= Beginning of Section =
(* ===== verification/Transform.v ===== *)
(** * The transformation mini-language (src/backend/transformations/engine.py)

    The regular expressions are matched by hand over the characters, greedy as
    in CPython. [html.unescape] is a parameter: its table of entities is data of
    the standard library. *)
From S2P Require Import Prelude PyStr PyJson PyValue.
From Stdlib Require Import Ascii String DecimalString.

Local Open Scope string_scope.
Local Open Scope list_scope.
Local Open Scope Z_scope.
Local Open Scope py_scope.

Definition TransformError (msg : string) : exn := Exn "TransformError" msg.
Definition DQ : ascii := ascii_of_N 34.
Definition SQ : ascii := "'"%char.
Definition is_quote (c : ascii) : bool := bool_decide (c = DQ) || bool_decide (c = SQ).
Definition is_digit (c : ascii) : bool := let n := code c in ((48 <=? n) && (n <=? 57))%N.
Definition ident_start (c : ascii) : bool :=
  let n := code c in ((65 <=? n) && (n <=? 90) || (97 <=? n) && (n <=? 122) || (n =? 95))%N.
Definition ident_char (c : ascii) : bool := ident_start c || is_digit c.

(** * The regular expressions *)
(** [\s*$] from the right. *)
Definition rtrim (l : list ascii) : list ascii := rev (drop_while is_space (rev l)).

(** The group of the quoted-string pattern: a quote, anything, a last quote. *)
Definition QSTR_RE (l : list ascii) : option (list ascii) :=
  match l with
  | c :: l => if is_quote c then
                match drop_while is_space (rev l) with
                | c' :: inner => if is_quote c' then Some (rev inner) else None
                | [] => None
                end
              else None
  | [] => None
  end.
(** [^-?\d+$] *)
Definition INT_RE (l : list ascii) : bool :=
  let digits := match l with "-"%char :: l => l | _ => l end in
  match digits with [] => false | _ => forallb is_digit digits end.
(** The groups of [_SUBSCRIPT_RE], "anything, then a bracketed text without a
    closing bracket, then spaces": the last bracket that leaves a non-empty text. *)
Fixpoint last_open (acc r : list ascii) : option (list ascii * list ascii) :=
  match r with
  | [] => None
  | c :: r =>
      if bool_decide (c = "]"%char) then None
      else if bool_decide (c = "["%char) && match acc with [] => false | _ => true end then Some (rev r, acc)
      else last_open (c :: acc) r
  end.
Definition SUBSCRIPT_RE (l : list ascii) : option (list ascii * list ascii) :=
  match drop_while is_space (rev l) with
  | "]"%char :: r => last_open [] r
  | _ => None
  end.
(** The groups of [_EXPR_RE]: "value", a dot, an identifier, and what stands
    between the parenthesis after it and the last one. *)
Definition after_value (l : list ascii) : option (list ascii) :=
  match l with
  | "v"%char :: "a"%char :: "l"%char :: "u"%char :: "e"%char :: l =>
      match drop_while is_space l with "."%char :: l => Some (drop_while is_space l) | _ => None end
  | _ => None
  end.
Definition call_of (l : list ascii) : option (list ascii * list ascii) :=
  match l with
  | c :: _ =>
      if ident_start c then
        match drop_while is_space (drop_while ident_char l) with
        | "("%char :: l' => match drop_while is_space (rev l') with
                            | ")"%char :: r => Some (take_while ident_char l, rev r)
                            | _ => None
                            end
        | _ => None
        end
      else None
  | [] => None
  end.
Definition EXPR_RE (l : list ascii) : option (list ascii * list ascii) :=
  match after_value l with Some l => call_of l | None => None end.

(** * Arguments *)
Definition parse_str_arg (raw : string) : res string :=
  let raw := strip raw in
  match QSTR_RE (chars raw) with
  | Some l => Ok (of_chars l)
  | None => Raise (TransformError ("Expected a quoted string, got: " ++ repr_str raw))
  end.
(** [int()] refuses more than 4300 digits. *)
Definition INT_MAX_DIGITS : Z := 4300.
Definition py_int (s : string) : res Z :=
  let n := Z.of_nat (List.length (List.filter is_digit (chars s))) in
  if INT_MAX_DIGITS <? n then
    Raise (Exn "ValueError" ("Exceeds the limit (4300 digits) for integer string conversion: value has " ++ str_of_Z n
                             ++ " digits; use sys.set_int_max_str_digits() to increase the limit"))
  else match NilZero.int_of_string s with
       | Some i => Ok (Z.of_int i)
       | None => Raise (Exn "ValueError" ("invalid literal for int() with base 10: " ++ repr_str s))
       end.
Definition parse_int_arg (raw : string) : res Z :=
  let raw := strip raw in
  if negb (INT_RE (chars raw)) then Raise (TransformError ("Expected an integer, got: " ++ repr_str raw))
  else py_int raw.

Fixpoint split_args_go (depth : Z) (in_quote : option ascii) (current : list ascii) (args : list string) (l : list ascii)
  : list string :=
  match l with
  | [] => match current with [] => args | _ => args ++ [strip (of_chars (rev current))] end
  | ch :: l =>
      if is_quote ch && bool_decide (in_quote = None) then split_args_go depth (Some ch) (ch :: current) args l
      else if bool_decide (Some ch = in_quote) then split_args_go depth None (ch :: current) args l
      else if bool_decide (ch = ","%char) && bool_decide (in_quote = None) && (depth =? 0)
      then split_args_go depth in_quote [] (args ++ [strip (of_chars (rev current))]) l
      else
        let depth := if bool_decide (ch = "("%char) && bool_decide (in_quote = None) then depth + 1
                     else if bool_decide (ch = ")"%char) && bool_decide (in_quote = None) then depth - 1 else depth in
        split_args_go depth in_quote (ch :: current) args l
  end.
Definition split_args (raw : string) : list string := split_args_go 0 None [] [] (chars raw).

(** * The functions *)
(** A cased character, below 256. *)
Definition is_cased (c : ascii) : bool :=
  let n := code c in
  let in_ a b := ((a <=? n) && (n <=? b))%N in
  in_ 65%N 90%N || in_ 97%N 122%N || in_ 170%N 170%N || in_ 181%N 181%N || in_ 186%N 186%N || in_ 192%N 214%N
  || in_ 216%N 246%N || in_ 248%N 255%N.
Fixpoint title_go (prev : bool) (l : list ascii) : list ascii :=
  match l with
  | [] => []
  | c :: l => (if prev then lower_char c else upper_char c) :: title_go (is_cased c) l
  end.
Definition title (s : string) : string := on_chars (title_go false) s.

(** [re.sub] of the pattern <[^>]+> by nothing: [skip] counts the characters of a match still to
    be passed over. *)
Definition tag_length (l : list ascii) : option nat :=
  match l with
  | "<"%char :: l =>
      let body := take_while (fun c => negb (bool_decide (c = ">"%char))) l in
      match body, drop_while (fun c => negb (bool_decide (c = ">"%char))) l with
      | _ :: _, _ :: _ => Some (S (List.length body))
      | _, _ => None
      end
  | _ => None
  end.
Fixpoint remove_tags (skip : nat) (l : list ascii) : list ascii :=
  match l with
  | [] => []
  | c :: l' =>
      match skip with
      | S k => remove_tags k l'
      | O => match tag_length l with Some k => remove_tags k l' | None => c :: remove_tags O l' end
      end
  end.

(** What [float] accepts of digits, dots and hyphens. *)
Definition float_text (l : list ascii) : bool :=
  let l := match l with "-"%char :: l => l | _ => l end in
  let rest := drop_while is_digit l in
  match rest with
  | [] => match l with [] => false | _ => true end
  | "."%char :: frac => forallb is_digit frac && match take_while is_digit l ++ frac with [] => false | _ => true end
  | _ => false
  end.
Definition number_chars (l : list ascii) : list ascii :=
  List.filter (fun c => is_digit c || bool_decide (c = "."%char) || bool_decide (c = "-"%char)) l.

(** [value.split(delim)] *)
Definition py_split (delim value : string) : res (list string) :=
  if bool_decide (delim = "") then Raise (Exn "ValueError" "empty separator") else Ok (split_on delim value).

Section engine.
Context (unescape : string -> string).

Definition apply_func (func_name args_raw value : string) : res string :=
  let fn := lower func_name in
  let args := if truthy (strip args_raw) then split_args args_raw else [] in
  if bool_decide (fn = "trim") then Ok (strip value)
  else if bool_decide (fn = "upper") then Ok (upper value)
  else if bool_decide (fn = "lower") then Ok (lower value)
  else if bool_decide (fn = "title") then Ok (title value)
  else if bool_decide (fn = "replace") then
    match args with
    | [a; b] => let? old := parse_str_arg a in let? new := parse_str_arg b in Ok (replace_all old new value)
    | _ => Raise (TransformError "replace() requires exactly 2 arguments: replace('old','new')")
    end
  else if bool_decide (fn = "prefix") then
    match args with
    | [a] => let? pfx := parse_str_arg a in Ok (if negb (startswith value pfx) then (pfx ++ value)%string else value)
    | _ => Raise (TransformError "prefix() requires exactly 1 argument")
    end
  else if bool_decide (fn = "suffix") then
    match args with
    | [a] => let? sfx := parse_str_arg a in Ok (if negb (endswith value sfx) then (value ++ sfx)%string else value)
    | _ => Raise (TransformError "suffix() requires exactly 1 argument")
    end
  else if bool_decide (fn = "strip_html") then Ok (strip (unescape (on_chars (remove_tags 0) value)))
  else if bool_decide (fn = "to_number") then
    let cleaned := number_chars (chars value) in Ok (if float_text cleaned then of_chars cleaned else "")
  else if bool_decide (fn = "slice") then
    match args with
    | [a] => let? start := parse_int_arg a in Ok (on_chars (slice start None) value)
    | [a; b] => let? start := parse_int_arg a in let? stop := parse_int_arg b in Ok (on_chars (slice start (Some stop)) value)
    | _ => Raise (TransformError "slice() requires 1 or 2 integer arguments: slice(start) or slice(start,end)")
    end
  else if bool_decide (fn = "split") then
    match args with
    | [a] => let? delim := parse_str_arg a in let? parts := py_split delim value in Ok (join delim parts)
    | _ => Raise (TransformError "split() requires exactly 1 argument: split(',')")
    end
  else if bool_decide (fn = "strip") then
    match args with
    | [] => Ok (strip value)
    | a :: _ => let? cs := parse_str_arg a in Ok (strip_chars cs value)
    end
  else Raise (TransformError ("Unknown function '" ++ func_name
    ++ "'. Supported: trim, upper, lower, title, replace, prefix, suffix, strip_html, to_number, slice, split, strip")).

Definition invalid_expression (expr : string) : exn :=
  TransformError ("Invalid expression: " ++ repr_str expr
    ++ ". Must be value.function(args) - e.g. value.trim(), value.replace('old','new')").

(** The two cases of a parsed call. *)
Definition apply_call (func_name args_raw : string) (subscript : option Z) (value : string) : res string :=
  match subscript with
  | Some i =>
      if bool_decide (lower func_name = "split") then
        match split_args args_raw with
        | [a] => let? delim := parse_str_arg a in let? parts := py_split delim value in
                 Ok (match nth_item i parts with Some p => strip p | None => "" end)
        | _ => Raise (TransformError "split() requires exactly 1 argument")
        end
      else let? result := apply_func func_name args_raw value in
           Ok (match nth_item i (tokens_of result) with Some p => p | None => "" end)
  | None => apply_func func_name args_raw value
  end.
(** The expression and the subscript it ends with. *)
Definition parse_subscript (expr : string) : res (string * option Z) :=
  match SUBSCRIPT_RE (chars expr) with
  | Some (inner, idx) => let? i := parse_int_arg (strip (of_chars idx)) in Ok (strip (of_chars inner), Some i)
  | None => Ok (expr, None)
  end.
Definition apply_expression (expr : string) (value : option string) : res string :=
  match value with
  | None => Ok ""
  | Some value =>
      let? (expr, subscript) := parse_subscript (strip expr) in
      match EXPR_RE (chars expr) with
      | None => Raise (invalid_expression expr)
      | Some (func_name, args_raw) => apply_call (of_chars func_name) (of_chars args_raw) subscript value
      end
  end.
Definition validate_expression (expr : string) : res unit :=
  let? _ := apply_expression expr (Some "test_value") in Ok tt.
End engine.

Definition TRANSFORMABLE_FIELDS : list string :=
  ["primary_label"; "secondary_label"; "canonical_id"; "entity_type"; "domain"; "validation_status"; "enrichment_source";
   "enrichment_concepts"].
= End of Section =
- **TASK DESCRIPTION**
The answer must be every line of the data that holds the word "body".

- **EXERCISE ANSWER**
      let body := take_while (fun c => negb (bool_decide (c = ">"%char))) l in
      match body, drop_while (fun c => negb (bool_decide (c = ">"%char))) l with
      | _ :: _, _ :: _ => Some (S (List.length body))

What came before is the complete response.